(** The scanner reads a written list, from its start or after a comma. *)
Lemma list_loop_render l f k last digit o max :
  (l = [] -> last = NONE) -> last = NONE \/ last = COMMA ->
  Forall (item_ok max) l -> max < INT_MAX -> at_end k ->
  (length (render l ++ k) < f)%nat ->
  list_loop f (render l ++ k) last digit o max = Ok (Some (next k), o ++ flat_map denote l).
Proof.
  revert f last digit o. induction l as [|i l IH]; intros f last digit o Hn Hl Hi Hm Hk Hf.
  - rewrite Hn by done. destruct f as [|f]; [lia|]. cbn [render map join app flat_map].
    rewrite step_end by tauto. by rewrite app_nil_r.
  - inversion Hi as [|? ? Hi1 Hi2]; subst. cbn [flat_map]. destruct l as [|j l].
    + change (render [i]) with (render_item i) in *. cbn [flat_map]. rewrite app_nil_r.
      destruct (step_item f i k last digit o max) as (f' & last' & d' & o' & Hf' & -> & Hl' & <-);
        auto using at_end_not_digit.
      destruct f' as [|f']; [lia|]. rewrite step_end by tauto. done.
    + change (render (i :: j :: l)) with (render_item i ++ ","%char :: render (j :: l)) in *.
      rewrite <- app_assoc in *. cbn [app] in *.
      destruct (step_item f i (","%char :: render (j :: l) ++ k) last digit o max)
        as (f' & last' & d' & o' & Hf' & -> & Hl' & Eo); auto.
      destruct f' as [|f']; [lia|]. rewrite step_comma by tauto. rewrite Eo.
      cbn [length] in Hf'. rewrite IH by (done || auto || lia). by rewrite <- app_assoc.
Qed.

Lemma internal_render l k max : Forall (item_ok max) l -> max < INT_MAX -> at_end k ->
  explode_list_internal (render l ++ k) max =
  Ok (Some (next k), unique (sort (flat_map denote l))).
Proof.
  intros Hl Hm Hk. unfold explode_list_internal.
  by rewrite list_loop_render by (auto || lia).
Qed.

TASK OBJECTIVE
All of the records should be repeated precisely as written.

RESPONSE TO THE TASK
(** The scanner reads a written list, from its start or after a comma. *)
Lemma list_loop_render l f k last digit o max :
  (l = [] -> last = NONE) -> last = NONE \/ last = COMMA ->
  Forall (item_ok max) l -> max < INT_MAX -> at_end k ->
  (length (render l ++ k) < f)%nat ->
  list_loop f (render l ++ k) last digit o max = Ok (Some (next k), o ++ flat_map denote l).
Proof.
  revert f last digit o. induction l as [|i l IH]; intros f last digit o Hn Hl Hi Hm Hk Hf.
  - rewrite Hn by done. destruct f as [|f]; [lia|]. cbn [render map join app flat_map].
    rewrite step_end by tauto. by rewrite app_nil_r.
  - inversion Hi as [|? ? Hi1 Hi2]; subst. cbn [flat_map]. destruct l as [|j l].
    + change (render [i]) with (render_item i) in *. cbn [flat_map]. rewrite app_nil_r.
      destruct (step_item f i k last digit o max) as (f' & last' & d' & o' & Hf' & -> & Hl' & <-);
        auto using at_end_not_digit.
      destruct f' as [|f']; [lia|]. rewrite step_end by tauto. done.
    + change (render (i :: j :: l)) with (render_item i ++ ","%char :: render (j :: l)) in *.
      rewrite <- app_assoc in *. cbn [app] in *.
      destruct (step_item f i (","%char :: render (j :: l) ++ k) last digit o max)
        as (f' & last' & d' & o' & Hf' & -> & Hl' & Eo); auto.
      destruct f' as [|f']; [lia|]. rewrite step_comma by tauto. rewrite Eo.
      cbn [length] in Hf'. rewrite IH by (done || auto || lia). by rewrite <- app_assoc.
Qed.

Lemma internal_render l k max : Forall (item_ok max) l -> max < INT_MAX -> at_end k ->
  explode_list_internal (render l ++ k) max =
  Ok (Some (next k), unique (sort (flat_map denote l))).
Proof.
  intros Hl Hm Hk. unfold explode_list_internal.
  by rewrite list_loop_render by (auto || lia).
Qed.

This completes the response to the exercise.